Well, the same people that tell you to just drive will also tell you that a car is not an investment, especially not a Ferrari. You are going to lose money, that is the point. Yet, however easy it may be to understand this mentality, many people understandably have a hesitance towards heaping miles onto a rolling liability. Hell, I watch the miles on my pickup truck and my wive’s sedan, and I’m sure millions of car owners, Ferrari or otherwise, do the same.

In all honesty, the user that crossed 10,000 miles will probably never reach 100,000. So the extra digit milestone is his first and only one. And for that reason, it makes sense to both celebrate driving the car and joke about it’s diminished value. How many miles did he start with? How long has he had the car? We don’t know, but we can easily understand how keeping the car under 10,000 miles seemed to preserve it’s newness and factory quality. And it is the quality that is most important here. So, how do miles translate to quality?

As we have discussed here at FerrariChat many times, a well maintained Ferrari with more miles is often a better buy than low-mileage car that is barely driven or worked on. Quite frankly, if you want to maintain your car’s value, you need to pay for regular service. You can maximize your investment by avoiding service and miles, keeping a car locked away, but this won’t necessarily maximize your car’s value. You must maintain the car, and part of that is both driving the car and paying for maintenance.

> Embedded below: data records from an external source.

(* ===== verification/Answers.v ===== *)
(** * One answer per request, under every interleaving

    A request other than a resolve is answered by exactly one callback: at any time
    the answers given and the goroutines that still owe one, with the resolves, add
    up to the requests made. *)
From S2P Require Import Prelude GoStrings GoPath GoOs Ext World Toy Effects Log Cancel.
From S2P Require Import Calls Config ConfigSpec Repo RepoSpec Json Settings Progress Serve ServeSpec.
From S2P Require Import Start StartSpec Lifecycle Bindings BindingsSpec Monitor System Frames.
#[local] Open Scope go_scope.

(** ** What neither answers nor takes requests on *)
Section quiet.
Context `{External}.

#[export] Instance quiet_harmless : Harmless quiet.
Proof.
  split; try (intros; first [ by apply quiet_eq 
    | eapply quiet_event; [|reflexivity|reflexivity]; reflexivity ]).
  - typeclasses eauto.
  - intros w g Hg. by apply (quiet_go g).
  - intros cb arg. unfold allocate_node. frame_tac.
  - intros n s. unfold withCancel. frame_step; [apply (preserves_load_node quiet)|]. frame_tac.
Qed.

(** The ones that cancel a context answer nobody either. *)
Lemma quiet_cancels c : cancels quiet c.
Proof. unfold cancels. frame_tac. Qed.

Lemma quiet_free : preserves quiet go_asio_ipfs_free.
Proof. intros w. apply (frame_free_at quiet). intros. apply quiet_cancels. Qed.

Lemma quiet_cancel s : preserves quiet (go_asio_ipfs_cancel s).
Proof. intros w. apply (frame_cancel_at quiet). intros. apply quiet_cancels. Qed.

Lemma quiet_redirect cb : preserves quiet (go_asio_ipfs_redirect_logs cb).
Proof. apply frame_redirect; [typeclasses eauto|]. intros. by apply quiet_eq. Qed.

Lemma quiet_monitor_step m s : preserves quiet (monitor_step m s).
Proof. intros w. apply (frame_monitor_step_at quiet). intros. apply quiet_cancels. Qed.
End quiet.

#[export] Hint Resolve quiet_free quiet_cancel quiet_redirect quiet_monitor_step : preserve.

Section gives.
Context `{External}.

(** ** Code that answers or takes on exactly one request *)

(** If [m] returns, the balance of [k] has grown by one and no other has changed. *)
Definition gives {A} (k : Z * Z) (m : M World A) : Prop :=
  forall w a w', m w = (Ok a, w') ->
    forall j, balance j w' = balance j w + (if decide (j = k) then 1 else 0).

Lemma gives_event k (e : event) : event_for e = Some k -> gives k (emit e).
Proof.
  intros He w a w' [= _ <-] j. unfold balance. simpl. rewrite count_app, count_one, He.
  repeat case_decide; simplify_eq; lia.
Qed.

Lemma gives_go k g : gor_for g = Some k -> gives k (go g).
Proof.
  intros He w a w' [= _ <-] j. unfold balance. simpl. rewrite count_app, (count_one gor_for), He.
  repeat case_decide; simplify_eq; lia.
Qed.

Lemma gives_after {A B} k (m : M World A) (f : A -> M World B) :
  preserves quiet m -> (forall x, gives k (f x)) -> gives k (bind m f).
Proof.
  intros Hm Hf w b w' Hb j. destruct (bind_Ok_inv _ _ _ _ _ Hb) as (a & w1 & H1 & H2).
  specialize (Hm w j). rewrite H1 in Hm. simpl in Hm. rewrite (Hf a _ _ _ H2), Hm. done.
Qed.

Lemma gives_before {A B} k (m : M World A) (f : A -> M World B) :
  gives k m -> (forall x, preserves quiet (f x)) -> gives k (bind m f).
Proof.
  intros Hm Hf w b w' Hb j. destruct (bind_Ok_inv _ _ _ _ _ Hb) as (a & w1 & H1 & H2).
  pose proof (Hf a w1 j) as Hq. rewrite H2 in Hq. simpl in Hq. rewrite Hq. by eapply Hm.
Qed.

Lemma gives_panic {A} k p : gives k (panic (A := A) p).
Proof. intros w a w'. discriminate. Qed.
End gives.

(** Passes the statements before the one that answers. *)
Ltac gives_step :=
  first
    [ apply gives_panic
    | apply gives_event; reflexivity
    | apply gives_go; reflexivity
    | match goal with
      | |- gives _ (match ?x with _ => _ end) => destruct x
      | |- gives _ (let _ := _ in _) => cbv zeta
      | |- gives _ (bind _ _) => apply gives_after; [solve [frame_tac] | intros ?]
      end ].

Ltac gives_tac := intros; repeat gives_step.

Section answers.
Context `{External}.

Lemma gives_void fn code a : gives (fn, a) (C_execute_void_cb fn code a).
Proof. by apply gives_event. Qed.

Lemma gives_data fn code d size a : gives (fn, a) (C_execute_data_cb fn code d size a).
Proof. unfold C_execute_data_cb. gives_tac. Qed.

Lemma gives_success fn a bytes : gives (fn, a) (data_success fn a bytes).
Proof.
  unfold data_success. apply gives_after; [frame_tac|]. intros cdata.
  apply gives_before; [apply gives_data|]. intros _. frame_tac.
Qed.

(** Every operation's goroutine answers its caller. *)
Lemma gives_run_op g k : gor_for g = Some k -> gives k (run_op g).
Proof.
  destruct g; simpl; intros [=]; subst k.
  all: unfold run_start, run_publish, run_calc_cid, run_add, run_cat, run_pin, run_unpin, run_gc_op,
         executeVoidCB, data_failure; cbv zeta.
  all: repeat first [ apply gives_void | apply gives_data | apply gives_success | gives_step ].
Qed.

(** Every handler queues one goroutine for its caller. *)
Lemma gives_handle r s fn a : gives (fn, a) (handle r s fn a).
Proof.
  destruct r; simpl;
    unfold go_asio_ipfs_publish, go_asio_ipfs_calc_cid, go_asio_ipfs_add, go_asio_ipfs_cat,
      go_asio_ipfs_pin, go_asio_ipfs_unpin, go_asio_ipfs_gc, go_bytes; cbv zeta; gives_tac.
Qed.

Lemma gives_start_async c r cb arg fn a : gives (fn, a) (go_asio_ipfs_start_async c r cb arg fn a).
Proof. unfold go_asio_ipfs_start_async. cbv zeta. gives_tac. Qed.

(** The other goroutines owe nobody an answer. *)
Lemma quiet_run_gor g : gor_for g = None -> preserves quiet (run_gor g).
Proof.
  destruct g; simpl; intros Hg; try done; unfold run_wait_close; eauto with preserve.
Qed.

Lemma gives_run_gor g k : gor_for g = Some k -> gives k (run_gor g).
Proof. intros Hg. destruct g; try done; by apply (gives_run_op _ k Hg). Qed.

(** ** The process *)

(** The request a step takes on. *)
Definition owed (k : Z * Z) (l : label) : nat :=
  if is_resolve l then 0 else if decide (label_for l = Some k) then 1 else 0.

Lemma take_gor_spec i w :
  exists w1, take_gor i w = (Ok (w_gor w !! i), w1) /\ w_trace w1 = w_trace w /\
    w_gor w1 = delete i (w_gor w).
Proof. by eexists. Qed.

Lemma exec_quiet l w w' k :
  label_for l = None \/ is_resolve l = true -> (forall i, l <> LRun i) -> (forall i s, l <> LSelect i s) ->
  exec l w = (Ok tt, w') -> balance k w' = balance k w.
Proof.
  intros Hl Hr Hs He. assert (Hq : preserves quiet (exec l)).
  { destruct l; simpl in *; try (exfalso; naive_solver); frame_tac. }
  specialize (Hq w k). by rewrite He in Hq.
Qed.

Lemma exec_run i w w' k : exec (LRun i) w = (Ok tt, w') -> balance k w' = balance k w.
Proof.
  simpl. destruct (take_gor_spec i w) as (w1 & Ht & Htr & Hg). rewrite (bind_Ok _ _ _ _ _ Ht).
  unfold balance at 2. destruct (w_gor w !! i) as [g|] eqn:Hi.
  - rewrite (count_delete gor_for k _ _ _ Hi), count_one, <- Hg, <- Htr.
    destruct (gor_for g) as [j|] eqn:Hj; intros He.
    + rewrite (gives_run_gor g j Hj _ _ _ He k). unfold balance. repeat case_decide; simplify_eq; lia.
    + pose proof (quiet_run_gor g Hj w1 k) as Hq. rewrite He in Hq. simpl in Hq. rewrite Hq.
      unfold balance. rewrite decide_False by done. lia.
  - intros [= <-]. unfold balance. rewrite Htr, Hg.
    assert (Hd : delete i (w_gor w) = w_gor w).
    { rewrite delete_take_drop. apply lookup_ge_None in Hi.
      rewrite take_ge by done. rewrite drop_ge by lia. apply app_nil_r. }
    by rewrite Hd.
Qed.

Lemma exec_select i s w w' k :
  enabled w (LSelect i s) = true -> exec (LSelect i s) w = (Ok tt, w') -> balance k w' = balance k w.
Proof.
  simpl. destruct (take_gor_spec i w) as (w1 & Ht & Htr & Hg). intros Hen.
  rewrite (bind_Ok _ _ _ _ _ Ht). destruct (w_gor w !! i) as [g|] eqn:Hi; [|done].
  destruct g; try done. intros He.
  assert (Hq : preserves quiet (r <- monitor_step m s ;; match r with Some m' => go (GMonitor m') | None => ret tt end))
    by frame_tac.
  specialize (Hq w1 k). rewrite He in Hq. simpl in Hq. rewrite Hq.
  unfold balance. rewrite (count_delete gor_for k _ _ _ Hi), count_one, <- Hg, <- Htr.
  rewrite decide_False by done. lia.
Qed.

Lemma exec_balance l w w' k :
  enabled w l = true -> exec l w = (Ok tt, w') -> balance k w' = balance k w + owed k l.
Proof.
  intros Hen He. unfold owed. destruct (is_resolve l) eqn:Hres.
  { rewrite Nat.add_0_r. eapply exec_quiet; [by right|by destruct l..|exact He]. }
  destruct (label_for l) as [j|] eqn:Hl.
  - assert (Hgv : gives j (exec l)).
    { destruct l; simpl in Hl; try done; injection Hl as <-; simpl;
        [apply gives_start_async|apply gives_handle]. }
    rewrite (Hgv _ _ _ He k). repeat case_decide; simplify_eq; lia.
  - replace (if decide _ then 1 else 0) with 0 by (by case_decide). rewrite Nat.add_0_r.
    destruct l; try done; try by eapply exec_quiet; [left|..|exact He].
    + by eapply exec_run.
    + by eapply exec_select.
Qed.

(** The requests made, of whatever kind, and those of them that are resolves. *)
Definition requested (k : Z * Z) (ls : list label) : nat := count label_for k ls.

Definition resolves (k : Z * Z) (ls : list label) : nat :=
  count label_for k (filter (fun l => is_resolve l = true) ls).

Lemma requested_cons k l ls :
  requested k (l :: ls) + resolves k ls = owed k l + resolves k (l :: ls) + requested k ls.
Proof.
  assert (Hc : forall l', count label_for k (l :: l') = count label_for k [l] + count label_for k l')
    by (intros; apply (count_app label_for k [l])).
  unfold requested, resolves, owed. rewrite (Hc ls), filter_cons.
  destruct (is_resolve l).
  - rewrite decide_True, (Hc (filter _ ls)) by done. lia.
  - rewrite (decide_False (P := false = true)) by discriminate. rewrite count_one. lia.
Qed.

Lemma steps_balance ls w w' k :
  steps ls w w' -> balance k w' + resolves k ls = balance k w + requested k ls.
Proof.
  induction 1 as [w|l ls w w1 w2 Hen He Hs IH]; [done|].
  pose proof (requested_cons k l ls). pose proof (exec_balance l w w1 k Hen He). lia.
Qed.

(** C2. Exactly one answer per request, except that a resolve gets none: in every
    state a freshly loaded process can reach, under any interleaving of C++'s calls
    with its goroutines, the callbacks made for a callback function and argument,
    the goroutines that still owe one and the resolves asked for with them add up to
    all the requests made with them (asynchronous starts, publishes, calc-cids,
    adds, cats, pins, unpins, gcs and resolves).  So no request is answered twice,
    and once no goroutine is left for it, each request but a resolve has been
    answered exactly once; the callback of a resolve, whose body is commented out,
    is never called. *)
Theorem one_answer_per_request ls w w' fn a :
  booted w -> steps ls w w' ->
  count event_for (fn, a) (w_trace w') + count gor_for (fn, a) (w_gor w') + resolves (fn, a) ls
  = requested (fn, a) ls.
Proof.
  intros [] Hs. pose proof (steps_balance ls w w' (fn, a) Hs) as Hb.
  unfold balance in Hb. rewrite bt_trace, bt_gor in Hb. exact Hb.
Qed.
End answers.

(** ** Witness *)
#[local] Existing Instance toy_types.
#[local] Existing Instance toy_ext.

Lemma toy_booted fails : booted (toy_world fails).
Proof. split; simpl; first [reflexivity | lia]. Qed.

(** A node is started, three requests are made with the same callback, one of them a
    resolve, and the goroutines of the other two run in the opposite order, around a
    run of the API server. *)
Definition toy_run : list label :=
  [LStartBlocking toy_json "repo" 100 200; LAllocateSignal; LRequest (RAdd "hello" 5 true) 0 7 9;
   LResolve 1 "Qmhello" 7 9; LRequest (RCat "Qmhello") 1 7 9; LRun 5; LRun 1; LRun 3].

Lemma one_answer_per_request_witness :
  exists w', steps toy_run (toy_world []) w' /\
    count event_for (7, 9)%Z (w_trace w') + count gor_for (7, 9)%Z (w_gor w') + 1 = 3 /\
    callbacks (w_trace w') = [EDataCB 7 15 None 0 9; EDataCB 7 0 (Some "Qmhello") 7 9].
Proof.
  set (r := run_labels toy_run (toy_world [])).
  assert (Hr : bool_decide (is_Some r) = true) by (vm_compute; reflexivity).
  apply bool_decide_eq_true in Hr as [w' Hw'].
  assert (Hc : (fun w => callbacks (w_trace w)) <$> r
               = Some [EDataCB 7 15 None 0 9; EDataCB 7 0 (Some "Qmhello") 7 9]) by (vm_compute; reflexivity).
  assert (Hs : steps toy_run (toy_world []) w') by (apply run_labels_steps; exact Hw').
  exists w'. split; [exact Hs|]. split.
  - exact (one_answer_per_request toy_run (toy_world []) w' 7 9 (toy_booted []) Hs).
  - rewrite Hw' in Hc. injection Hc as Hc. exact Hc.
Defined.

So we have come full circle, maximizing your car’s value means treating the car unlike an investment, driving it and spending (losing) money on it. This doesn’t mean you should ignore the odometer, rather that your focus on maintaining quality is best applied when using the car, as opposed to letting it sit in storage. I suggest maybe picking a mileage number, however arbitrary, as a ‘sell’ point and then evaluate the market and your car’s condition at that milestone. After all, if you really care about your Ferrari, it makes sense that you will take the time and money to both enjoy and preserve it’s quality. So yes, until you reach that next milestone, just drive.